Center Dance Ensemble
Choreographer: Frances Smith Cohen

I think this is a flawed program, to which I had an almost visceral negative reaction. I say that, knowing full well the rest of the audience appeared to love it, be moved by it, and would likely lavish praise upon it. That’s what makes this effort so difficult. What possible valid criticism could I mount in the face of that sort of success? My reaction to the work was immediate – this response is not. I’ve given it careful consideration and, in the end, all I’m left with is my point of view and a felt obligation to explain it as thoroughly and accurately as I can. I base this criticism on my assertion that, given the gravity of the topic, there is a larger artistic obligation here than to move people in a simplistic way that they are culturally and socially hard-wired to respond to.

When President Bush addressed the nation from the 9-11 site, he was wearing firemans’ headgear, presumably to demonstrate his solidarity with the first responders. Authenticity does not take kindly to be being borrowed or impersonated. The president of the United States did not have the authority to wear that helmet and the nation instinctively cringed. The military conflicts that have plagued us for a generation since, and the lives lost in their wake, have taken a heavy toll on this nation. Four dancers, dressed in fatigues, cannot bear the weight of that reality.

Actors are imitators, dancers are interpreters. An actor must wear a uniform to fully inhabit the military role he or she is playing. Put that same uniform on a dancer, and it becomes almost clownishly on-the-nose. That doesn’t mean you can’t create a piece with dancers dressed like soldiers.
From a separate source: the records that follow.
(** * Tabular Islamic calendar: SDN conversion (ext/calendar/tabislamic.c)

    A shallow embedding of [SdnToTabIslamic], [getYearInCycle], [getMonth],
    [TabIslamicToSdn] and the table [TabIslamicMonthName], followed by the
    properties of the conversion.

    Conventions of the embedding.
    - A C integer is a [Z].  Signed arithmetic on [zend_long] that leaves the
      range of the type is undefined in C: the operations below return [None]
      there.  Storing a [zend_long] into an [int] is a narrowing conversion
      and wraps modulo [2^32].
    - An array is a [list]; a read outside its bounds is undefined in C and
      returns [None].
    - The three [int *] output parameters of [SdnToTabIslamic] become the
      triple [(year, month, day)] that the function returns. *)

From Stdlib Require Import ZArith List String Bool Lia.
Import ListNotations.
Local Open Scope Z_scope.

(** ** The option monad of undefined behaviour *)

Definition bind {A B : Type} (m : option A) (k : A -> option B) : option B :=
  match m with
  | Some a => k a
  | None => None
  end.

Notation "x <- m ;; k" := (bind m (fun x => k))
  (at level 61, m at next level, right associativity).

(** ** C integers *)

Module CInt.

(** Two's complement value of [x] on [width] bits. *)
Definition swrap (width x : Z) : Z :=
  (x + 2 ^ (width - 1)) mod 2 ^ width - 2 ^ (width - 1).

Definition INT_MAX : Z := 2147483647.
Definition INT_MIN : Z := -2147483648.
Definition UINT_MODULUS : Z := 4294967296.

(** Conversion of a wider signed value to [int]. *)
Definition to_int (x : Z) : Z := swrap 32 x.

(** [i + 1] on [unsigned int]. *)
Definition uint_add (a b : Z) : Z := (a + b) mod UINT_MODULUS.

(** [a[i]]: defined only inside the array. *)
Definition aget {A : Type} (a : list A) (i : Z) : option A :=
  if i <? 0 then None else nth_error a (Z.to_nat i).

End CInt.
Import CInt.

(** ** [zend_long]

    The type is declared in the Zend headers, not in this file: it is
    [int32_t] or [int64_t] depending on the platform.  Its width is a
    parameter of the development. *)

Section ZendLong.

Variable zl_bits : Z.

Definition ZEND_LONG_MAX : Z := 2 ^ (zl_bits - 1) - 1.
Definition ZEND_LONG_MIN : Z := - 2 ^ (zl_bits - 1).

Definition zl_ok (x : Z) : option Z :=
  if (ZEND_LONG_MIN <=? x) && (x <=? ZEND_LONG_MAX) then Some x else None.

Definition zl_add (a b : Z) : option Z := zl_ok (a + b).
Definition zl_sub (a b : Z) : option Z := zl_ok (a - b).
Definition zl_mul (a b : Z) : option Z := zl_ok (a * b).

(** C division truncates toward zero. *)
Definition zl_div (a b : Z) : option Z :=
  if b =? 0 then None else zl_ok (Z.quot a b).

End ZendLong.

(** ** Constants and tables *)

Definition ISLAMIC_SDN_OFFSET : Z := 1948440.
Definition CALENDAR_CYCLE_YEARS : Z := 30.
Definition DAYS_PER_30_YEARS : Z := 10631.

Definition yearEndDays : list Z :=
  [354; 709; 1063; 1417; 1772; 2126; 2481; 2835; 3189; 3544; 3898; 4252;
   4607; 4961; 5315; 5670; 6024; 6379; 6733; 7087; 7442; 7796; 8150; 8505;
   8859; 9214; 9568; 9922; 10277; 10631].

Definition monthEndDays : list Z :=
  [30; 59; 89; 118; 148; 177; 207; 236; 266; 295; 325; 355].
You can. Throw in some sailors and a couple Cossacks. Put some of them in tutus. You have creative freedom. Go nuts.

But not in a memorial. In this heightened reality, the uniform takes on great symbolic meaning. And if the uniform is to be honored, then, by definition, there are behaviors that will dishonor it. In this context it carries with it a whole host of codes, written and unwritten, that must be observed. In this context, the dancers simply do not have the authority to wear it. And context is everything.

What we think is respectful representation can be anything but. One example is the moment where the dancers are moving somewhat diagonally in unison, intended, I believe, to represent marching or some precision military drill. Performed as dancers, it would be an innovative, artistic interpretation of militarized lockstep. However, when, as in the program, they are portrayed as actual soldiers, it’s a bit silly and demeaning. Context is everything.

The choreographer and dancers found heartfelt moments of connection that I contend were marred by seeing them acted out in uniform. Those are emotions that combat soldiers could experience but that they would have great difficulty expressing, given the nature of military culture. While these gestures and figures may have cut to the core of their emotional reality, trying to express them by dancing in uniform was a betrayal of the military ethos and the stoicism that the uniform represents.

The reanimation of the dead soldiers for the climactic ending just felt like three kinds of wrong. If dancers get up off the floor, it’s a simple dance move. When they stand up as actual soldiers, it feels creepy and confusing. Are they ghosts?  They could be zombies. We have no context. The salute in the finale, even if the audience finds it moving, is just wrong. The dead don’t salute the audience – we salute them.

All of this can be fixed. All the tools are available. Props, sets, projected images, the score. Give this a visual reference – let us know where we are. Project a military funeral in the background. When the color guard salutes the fallen, let a dancer, who we know as the spirit of the fallen soldier, rise up and return the salute from the grave. Something. Give us some context.

This program is crying for meaningful collaboration with visual and multimedia artists. Not for flash but for illumination. Or go the other direction. There is no mandate for literalism. Let it be bare, abstract, a work unto itself, “inspired by”. Either way, if this is to be a memorial, lose the uniforms.

The score was commendable, at various points suggesting but never duplicating military trumpets and incorporating subtle sound reinforcement for context, like an Arabic woman singing and the voices of children in the background. But as emotive as the music was, it couldn’t compensate for what I perceived as a truly unfortunate misrepresentation on stage.

Even though I think that, as presented, this work is deeply flawed, the effort is so sincere and the topic so important that I hope we will see it again, transformed, both larger and more intimate, with the visual support necessary to establish a compelling context that allows the dancers to appear as artistic and emotional surrogates, exercising their superpower, doing what no stage or screen actor can do, giving their bodies to the achingly beautiful connections between comrades in a way that our men and women in uniform experience but cannot fully express.